═══ MATERIAL PROVIDED

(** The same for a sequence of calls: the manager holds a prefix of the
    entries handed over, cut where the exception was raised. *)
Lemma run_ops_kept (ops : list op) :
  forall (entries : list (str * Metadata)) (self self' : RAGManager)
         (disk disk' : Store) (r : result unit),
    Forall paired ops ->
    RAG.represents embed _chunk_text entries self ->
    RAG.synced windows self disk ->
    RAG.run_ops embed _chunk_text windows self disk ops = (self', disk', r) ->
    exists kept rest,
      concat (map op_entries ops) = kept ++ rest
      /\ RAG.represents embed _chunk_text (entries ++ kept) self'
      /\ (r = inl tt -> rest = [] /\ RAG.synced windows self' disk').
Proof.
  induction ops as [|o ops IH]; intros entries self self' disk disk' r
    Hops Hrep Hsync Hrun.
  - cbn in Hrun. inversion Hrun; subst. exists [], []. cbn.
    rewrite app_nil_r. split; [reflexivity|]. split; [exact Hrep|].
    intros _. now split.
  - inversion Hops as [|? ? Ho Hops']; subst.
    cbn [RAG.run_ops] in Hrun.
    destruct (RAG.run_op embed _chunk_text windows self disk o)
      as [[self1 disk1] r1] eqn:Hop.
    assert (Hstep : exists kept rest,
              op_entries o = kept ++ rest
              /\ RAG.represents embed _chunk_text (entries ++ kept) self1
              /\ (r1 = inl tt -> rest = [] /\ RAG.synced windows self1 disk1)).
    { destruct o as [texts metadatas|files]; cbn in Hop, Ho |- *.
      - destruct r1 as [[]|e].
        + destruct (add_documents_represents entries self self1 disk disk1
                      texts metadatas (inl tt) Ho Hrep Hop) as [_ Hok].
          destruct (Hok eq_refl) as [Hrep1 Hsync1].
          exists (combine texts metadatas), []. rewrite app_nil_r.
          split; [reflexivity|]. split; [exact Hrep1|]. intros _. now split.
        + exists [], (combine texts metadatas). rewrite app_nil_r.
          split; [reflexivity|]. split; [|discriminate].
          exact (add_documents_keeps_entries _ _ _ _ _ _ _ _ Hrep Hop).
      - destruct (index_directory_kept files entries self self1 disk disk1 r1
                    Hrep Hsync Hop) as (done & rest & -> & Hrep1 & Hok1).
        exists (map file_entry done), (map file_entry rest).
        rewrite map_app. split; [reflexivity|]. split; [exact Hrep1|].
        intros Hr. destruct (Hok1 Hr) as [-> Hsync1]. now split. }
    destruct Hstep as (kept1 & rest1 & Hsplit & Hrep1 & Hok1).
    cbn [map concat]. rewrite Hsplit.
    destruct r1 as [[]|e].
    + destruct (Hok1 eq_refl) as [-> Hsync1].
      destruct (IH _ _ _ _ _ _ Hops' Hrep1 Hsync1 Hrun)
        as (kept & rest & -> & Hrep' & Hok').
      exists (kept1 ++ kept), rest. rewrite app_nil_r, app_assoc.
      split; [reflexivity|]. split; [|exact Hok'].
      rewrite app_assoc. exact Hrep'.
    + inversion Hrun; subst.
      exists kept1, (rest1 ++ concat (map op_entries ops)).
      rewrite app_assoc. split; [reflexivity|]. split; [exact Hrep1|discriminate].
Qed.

══════
═══ MATERIAL PROVIDED

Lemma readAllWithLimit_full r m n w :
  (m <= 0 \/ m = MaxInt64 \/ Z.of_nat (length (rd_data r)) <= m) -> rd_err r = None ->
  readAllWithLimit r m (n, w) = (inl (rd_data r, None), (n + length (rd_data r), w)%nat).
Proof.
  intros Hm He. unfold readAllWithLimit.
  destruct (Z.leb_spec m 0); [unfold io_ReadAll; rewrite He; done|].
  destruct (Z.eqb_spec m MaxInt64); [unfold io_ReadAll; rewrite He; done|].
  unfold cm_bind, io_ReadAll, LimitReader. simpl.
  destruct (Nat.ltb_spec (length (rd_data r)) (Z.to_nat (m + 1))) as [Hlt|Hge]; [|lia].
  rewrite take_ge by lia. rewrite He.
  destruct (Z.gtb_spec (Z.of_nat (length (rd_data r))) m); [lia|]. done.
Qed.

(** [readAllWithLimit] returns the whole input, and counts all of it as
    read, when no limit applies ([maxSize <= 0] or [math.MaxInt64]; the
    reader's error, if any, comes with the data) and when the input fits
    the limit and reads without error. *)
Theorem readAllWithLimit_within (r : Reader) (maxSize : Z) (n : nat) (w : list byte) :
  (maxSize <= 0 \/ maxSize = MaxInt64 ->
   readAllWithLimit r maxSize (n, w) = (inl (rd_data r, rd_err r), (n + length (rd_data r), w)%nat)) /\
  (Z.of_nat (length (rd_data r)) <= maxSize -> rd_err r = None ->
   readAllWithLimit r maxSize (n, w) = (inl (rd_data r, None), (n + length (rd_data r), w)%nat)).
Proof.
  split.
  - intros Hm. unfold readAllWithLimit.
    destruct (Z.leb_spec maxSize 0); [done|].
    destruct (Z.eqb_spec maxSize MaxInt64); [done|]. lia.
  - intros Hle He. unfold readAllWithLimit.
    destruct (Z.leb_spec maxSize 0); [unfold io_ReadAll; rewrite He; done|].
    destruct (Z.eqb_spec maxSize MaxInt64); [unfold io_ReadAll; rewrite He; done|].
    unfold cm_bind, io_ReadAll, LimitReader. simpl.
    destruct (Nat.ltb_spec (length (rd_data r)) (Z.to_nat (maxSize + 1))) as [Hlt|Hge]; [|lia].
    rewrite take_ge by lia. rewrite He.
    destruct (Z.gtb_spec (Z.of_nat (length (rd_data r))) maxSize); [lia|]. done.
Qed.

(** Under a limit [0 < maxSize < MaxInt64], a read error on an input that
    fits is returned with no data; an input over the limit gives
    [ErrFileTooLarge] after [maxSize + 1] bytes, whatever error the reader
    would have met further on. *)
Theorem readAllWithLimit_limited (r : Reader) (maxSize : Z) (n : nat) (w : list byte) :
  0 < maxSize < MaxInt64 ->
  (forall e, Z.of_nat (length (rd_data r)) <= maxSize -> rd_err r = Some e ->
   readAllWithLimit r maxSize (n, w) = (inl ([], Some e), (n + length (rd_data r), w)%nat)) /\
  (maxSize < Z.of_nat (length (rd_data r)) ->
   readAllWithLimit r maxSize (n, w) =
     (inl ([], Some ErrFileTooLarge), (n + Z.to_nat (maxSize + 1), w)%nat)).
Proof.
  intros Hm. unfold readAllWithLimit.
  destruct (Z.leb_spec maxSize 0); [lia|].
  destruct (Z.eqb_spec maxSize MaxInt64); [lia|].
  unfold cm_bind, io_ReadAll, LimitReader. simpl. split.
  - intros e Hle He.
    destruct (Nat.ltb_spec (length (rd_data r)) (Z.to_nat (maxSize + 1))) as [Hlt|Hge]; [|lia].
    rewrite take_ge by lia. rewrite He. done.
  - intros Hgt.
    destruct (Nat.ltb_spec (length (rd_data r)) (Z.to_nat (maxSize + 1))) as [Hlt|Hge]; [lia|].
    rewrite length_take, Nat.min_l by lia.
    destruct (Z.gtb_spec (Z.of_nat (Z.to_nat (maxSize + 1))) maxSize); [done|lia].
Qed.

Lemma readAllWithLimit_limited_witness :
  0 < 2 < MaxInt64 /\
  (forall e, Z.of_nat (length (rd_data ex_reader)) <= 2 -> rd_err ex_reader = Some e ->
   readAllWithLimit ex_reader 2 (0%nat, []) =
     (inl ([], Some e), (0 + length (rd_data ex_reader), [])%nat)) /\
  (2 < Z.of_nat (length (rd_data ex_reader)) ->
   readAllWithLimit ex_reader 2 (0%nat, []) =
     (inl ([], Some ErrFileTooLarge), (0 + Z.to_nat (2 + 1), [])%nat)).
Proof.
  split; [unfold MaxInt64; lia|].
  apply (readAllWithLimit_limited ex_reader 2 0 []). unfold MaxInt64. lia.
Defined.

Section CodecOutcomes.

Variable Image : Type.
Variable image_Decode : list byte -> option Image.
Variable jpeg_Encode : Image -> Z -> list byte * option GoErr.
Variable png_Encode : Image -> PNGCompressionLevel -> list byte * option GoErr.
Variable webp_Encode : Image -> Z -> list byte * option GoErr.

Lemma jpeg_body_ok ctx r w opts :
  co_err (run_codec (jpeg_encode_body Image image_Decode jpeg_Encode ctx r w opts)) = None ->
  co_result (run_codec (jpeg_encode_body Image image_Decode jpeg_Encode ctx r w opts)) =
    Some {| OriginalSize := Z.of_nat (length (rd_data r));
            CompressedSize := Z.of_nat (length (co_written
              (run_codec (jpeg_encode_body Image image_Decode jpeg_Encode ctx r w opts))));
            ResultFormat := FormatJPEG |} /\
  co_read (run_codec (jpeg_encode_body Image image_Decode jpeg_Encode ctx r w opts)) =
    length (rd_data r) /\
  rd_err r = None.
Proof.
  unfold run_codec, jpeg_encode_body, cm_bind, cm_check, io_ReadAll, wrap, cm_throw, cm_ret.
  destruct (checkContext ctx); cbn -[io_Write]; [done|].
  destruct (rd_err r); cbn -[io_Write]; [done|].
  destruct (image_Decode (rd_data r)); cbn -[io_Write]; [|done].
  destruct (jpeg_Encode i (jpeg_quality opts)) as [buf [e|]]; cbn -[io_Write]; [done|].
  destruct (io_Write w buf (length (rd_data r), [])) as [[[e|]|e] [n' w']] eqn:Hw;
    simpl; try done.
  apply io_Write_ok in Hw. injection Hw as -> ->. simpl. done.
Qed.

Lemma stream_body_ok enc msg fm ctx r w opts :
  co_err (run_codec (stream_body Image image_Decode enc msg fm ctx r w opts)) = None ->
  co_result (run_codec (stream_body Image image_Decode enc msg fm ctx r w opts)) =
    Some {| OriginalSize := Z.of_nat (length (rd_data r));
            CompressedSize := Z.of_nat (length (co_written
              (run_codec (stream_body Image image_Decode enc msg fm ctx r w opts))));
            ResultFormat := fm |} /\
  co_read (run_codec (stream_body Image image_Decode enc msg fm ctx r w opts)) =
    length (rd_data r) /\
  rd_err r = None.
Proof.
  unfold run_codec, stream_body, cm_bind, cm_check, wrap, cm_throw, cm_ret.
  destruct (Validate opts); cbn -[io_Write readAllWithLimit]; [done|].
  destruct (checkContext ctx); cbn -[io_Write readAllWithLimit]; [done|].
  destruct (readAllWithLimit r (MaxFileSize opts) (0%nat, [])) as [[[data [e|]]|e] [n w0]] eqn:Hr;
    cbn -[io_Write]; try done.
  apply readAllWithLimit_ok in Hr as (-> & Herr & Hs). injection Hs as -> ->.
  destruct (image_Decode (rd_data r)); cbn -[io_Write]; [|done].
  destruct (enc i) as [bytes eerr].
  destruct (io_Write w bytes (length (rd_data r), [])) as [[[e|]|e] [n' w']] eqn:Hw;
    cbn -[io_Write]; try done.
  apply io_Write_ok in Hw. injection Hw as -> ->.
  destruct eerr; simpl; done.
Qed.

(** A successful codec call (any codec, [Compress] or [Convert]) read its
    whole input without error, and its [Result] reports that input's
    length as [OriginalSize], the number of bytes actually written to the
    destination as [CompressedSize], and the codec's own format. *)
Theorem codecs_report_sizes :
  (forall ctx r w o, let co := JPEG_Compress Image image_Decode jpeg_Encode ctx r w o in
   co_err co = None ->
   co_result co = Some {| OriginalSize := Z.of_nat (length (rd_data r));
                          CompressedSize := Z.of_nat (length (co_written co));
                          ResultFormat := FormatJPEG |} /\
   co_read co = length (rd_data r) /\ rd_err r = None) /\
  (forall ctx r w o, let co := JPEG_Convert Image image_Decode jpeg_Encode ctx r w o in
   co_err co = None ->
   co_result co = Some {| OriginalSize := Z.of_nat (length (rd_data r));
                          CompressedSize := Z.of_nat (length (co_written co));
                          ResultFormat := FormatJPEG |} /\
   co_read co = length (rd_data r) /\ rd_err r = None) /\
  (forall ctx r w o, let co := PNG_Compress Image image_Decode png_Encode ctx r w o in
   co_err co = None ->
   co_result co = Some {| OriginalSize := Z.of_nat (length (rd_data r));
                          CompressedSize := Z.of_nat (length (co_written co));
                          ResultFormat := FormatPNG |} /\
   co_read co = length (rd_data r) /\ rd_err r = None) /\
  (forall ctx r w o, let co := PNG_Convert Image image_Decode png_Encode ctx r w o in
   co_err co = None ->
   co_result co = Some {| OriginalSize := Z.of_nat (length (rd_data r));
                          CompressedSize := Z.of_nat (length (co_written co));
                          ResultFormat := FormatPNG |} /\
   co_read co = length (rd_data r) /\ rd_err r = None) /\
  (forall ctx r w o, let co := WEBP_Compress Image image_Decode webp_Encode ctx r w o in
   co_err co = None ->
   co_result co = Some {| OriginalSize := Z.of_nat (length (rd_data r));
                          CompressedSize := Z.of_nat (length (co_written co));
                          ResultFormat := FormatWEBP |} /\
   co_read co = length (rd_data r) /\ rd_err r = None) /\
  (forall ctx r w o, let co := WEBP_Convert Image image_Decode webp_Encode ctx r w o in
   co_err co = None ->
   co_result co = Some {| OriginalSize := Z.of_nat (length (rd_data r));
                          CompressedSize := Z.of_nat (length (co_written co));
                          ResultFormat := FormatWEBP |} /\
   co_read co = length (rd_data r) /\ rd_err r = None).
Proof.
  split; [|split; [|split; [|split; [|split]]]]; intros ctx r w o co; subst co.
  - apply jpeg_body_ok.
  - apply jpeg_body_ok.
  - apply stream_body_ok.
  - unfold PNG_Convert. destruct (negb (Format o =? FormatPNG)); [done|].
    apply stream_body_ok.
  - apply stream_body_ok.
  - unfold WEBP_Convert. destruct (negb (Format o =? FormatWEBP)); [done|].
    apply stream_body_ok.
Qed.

══════
═══ MATERIAL PROVIDED

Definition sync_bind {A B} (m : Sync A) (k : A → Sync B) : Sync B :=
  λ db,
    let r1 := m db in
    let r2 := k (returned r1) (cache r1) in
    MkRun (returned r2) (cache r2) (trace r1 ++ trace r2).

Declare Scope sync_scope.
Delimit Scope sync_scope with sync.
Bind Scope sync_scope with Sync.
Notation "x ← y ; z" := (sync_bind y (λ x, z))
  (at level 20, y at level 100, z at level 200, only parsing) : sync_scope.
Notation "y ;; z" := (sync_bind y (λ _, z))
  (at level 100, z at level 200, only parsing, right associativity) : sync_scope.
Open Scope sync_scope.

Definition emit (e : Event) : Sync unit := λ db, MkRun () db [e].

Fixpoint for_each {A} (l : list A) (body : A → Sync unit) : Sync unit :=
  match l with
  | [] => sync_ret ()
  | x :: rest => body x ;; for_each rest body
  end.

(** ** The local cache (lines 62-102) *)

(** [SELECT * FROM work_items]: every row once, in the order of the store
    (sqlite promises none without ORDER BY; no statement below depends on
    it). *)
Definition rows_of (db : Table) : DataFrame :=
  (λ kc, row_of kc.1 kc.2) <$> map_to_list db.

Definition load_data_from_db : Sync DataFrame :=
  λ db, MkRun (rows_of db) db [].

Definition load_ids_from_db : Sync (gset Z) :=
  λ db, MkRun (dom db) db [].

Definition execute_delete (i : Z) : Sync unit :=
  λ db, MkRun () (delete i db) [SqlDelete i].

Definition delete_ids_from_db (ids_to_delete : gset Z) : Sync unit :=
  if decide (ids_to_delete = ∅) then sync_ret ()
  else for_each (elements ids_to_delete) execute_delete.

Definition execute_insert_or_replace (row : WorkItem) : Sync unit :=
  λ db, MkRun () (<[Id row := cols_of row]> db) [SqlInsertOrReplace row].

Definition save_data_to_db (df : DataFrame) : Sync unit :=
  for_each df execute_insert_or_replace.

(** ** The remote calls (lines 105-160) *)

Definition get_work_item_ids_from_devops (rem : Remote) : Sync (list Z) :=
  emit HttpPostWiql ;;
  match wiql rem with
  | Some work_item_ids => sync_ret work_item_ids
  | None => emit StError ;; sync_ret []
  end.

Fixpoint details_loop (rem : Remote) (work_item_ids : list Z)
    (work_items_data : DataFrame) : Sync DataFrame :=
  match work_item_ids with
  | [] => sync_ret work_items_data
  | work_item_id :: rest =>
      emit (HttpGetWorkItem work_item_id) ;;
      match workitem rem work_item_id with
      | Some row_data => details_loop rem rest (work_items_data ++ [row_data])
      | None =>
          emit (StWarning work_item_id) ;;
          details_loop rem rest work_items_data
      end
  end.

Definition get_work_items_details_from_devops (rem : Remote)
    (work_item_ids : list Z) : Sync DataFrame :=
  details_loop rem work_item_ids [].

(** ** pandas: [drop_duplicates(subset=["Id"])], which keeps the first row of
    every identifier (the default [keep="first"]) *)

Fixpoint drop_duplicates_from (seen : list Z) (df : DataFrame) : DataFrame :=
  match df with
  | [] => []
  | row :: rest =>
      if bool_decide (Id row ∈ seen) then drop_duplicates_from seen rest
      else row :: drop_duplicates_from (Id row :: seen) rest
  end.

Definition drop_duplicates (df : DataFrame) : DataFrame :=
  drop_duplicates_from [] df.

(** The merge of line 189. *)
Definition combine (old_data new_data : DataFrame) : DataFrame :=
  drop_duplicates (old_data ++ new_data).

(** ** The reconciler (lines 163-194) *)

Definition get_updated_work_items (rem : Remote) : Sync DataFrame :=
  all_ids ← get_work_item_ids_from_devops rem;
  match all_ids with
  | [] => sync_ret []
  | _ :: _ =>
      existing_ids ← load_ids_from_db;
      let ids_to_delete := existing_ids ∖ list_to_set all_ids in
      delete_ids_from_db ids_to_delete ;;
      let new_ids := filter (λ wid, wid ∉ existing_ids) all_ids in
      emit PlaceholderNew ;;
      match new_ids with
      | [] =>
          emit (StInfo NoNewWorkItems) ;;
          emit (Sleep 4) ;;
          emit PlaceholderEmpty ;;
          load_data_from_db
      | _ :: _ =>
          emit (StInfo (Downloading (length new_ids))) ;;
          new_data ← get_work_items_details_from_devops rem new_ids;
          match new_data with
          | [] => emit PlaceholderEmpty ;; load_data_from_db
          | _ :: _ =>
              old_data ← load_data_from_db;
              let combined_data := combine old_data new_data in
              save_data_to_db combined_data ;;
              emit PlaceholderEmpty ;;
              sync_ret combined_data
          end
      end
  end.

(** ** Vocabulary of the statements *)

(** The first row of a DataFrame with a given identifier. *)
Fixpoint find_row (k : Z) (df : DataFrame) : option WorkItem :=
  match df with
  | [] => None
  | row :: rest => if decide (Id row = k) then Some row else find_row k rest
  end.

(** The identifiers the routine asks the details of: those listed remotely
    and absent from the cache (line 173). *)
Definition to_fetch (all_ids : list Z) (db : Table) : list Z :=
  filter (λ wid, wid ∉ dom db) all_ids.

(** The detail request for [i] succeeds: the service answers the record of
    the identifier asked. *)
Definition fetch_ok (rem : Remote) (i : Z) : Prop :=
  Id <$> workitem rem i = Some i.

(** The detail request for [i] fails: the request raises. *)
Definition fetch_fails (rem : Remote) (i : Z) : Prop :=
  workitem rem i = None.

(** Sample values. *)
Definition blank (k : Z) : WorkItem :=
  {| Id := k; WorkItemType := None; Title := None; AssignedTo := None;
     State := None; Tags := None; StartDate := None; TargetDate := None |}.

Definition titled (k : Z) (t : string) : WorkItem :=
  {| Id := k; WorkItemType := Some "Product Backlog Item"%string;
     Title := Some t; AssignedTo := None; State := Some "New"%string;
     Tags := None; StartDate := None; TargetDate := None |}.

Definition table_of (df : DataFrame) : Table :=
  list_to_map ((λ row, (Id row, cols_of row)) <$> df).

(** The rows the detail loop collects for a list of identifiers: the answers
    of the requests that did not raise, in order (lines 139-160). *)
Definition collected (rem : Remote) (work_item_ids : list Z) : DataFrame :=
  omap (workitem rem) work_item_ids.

══════

WORK REQUEST:
Once you have counted the lines of the material that include "identifiers", give only that number.

YOUR RESPONSE:
2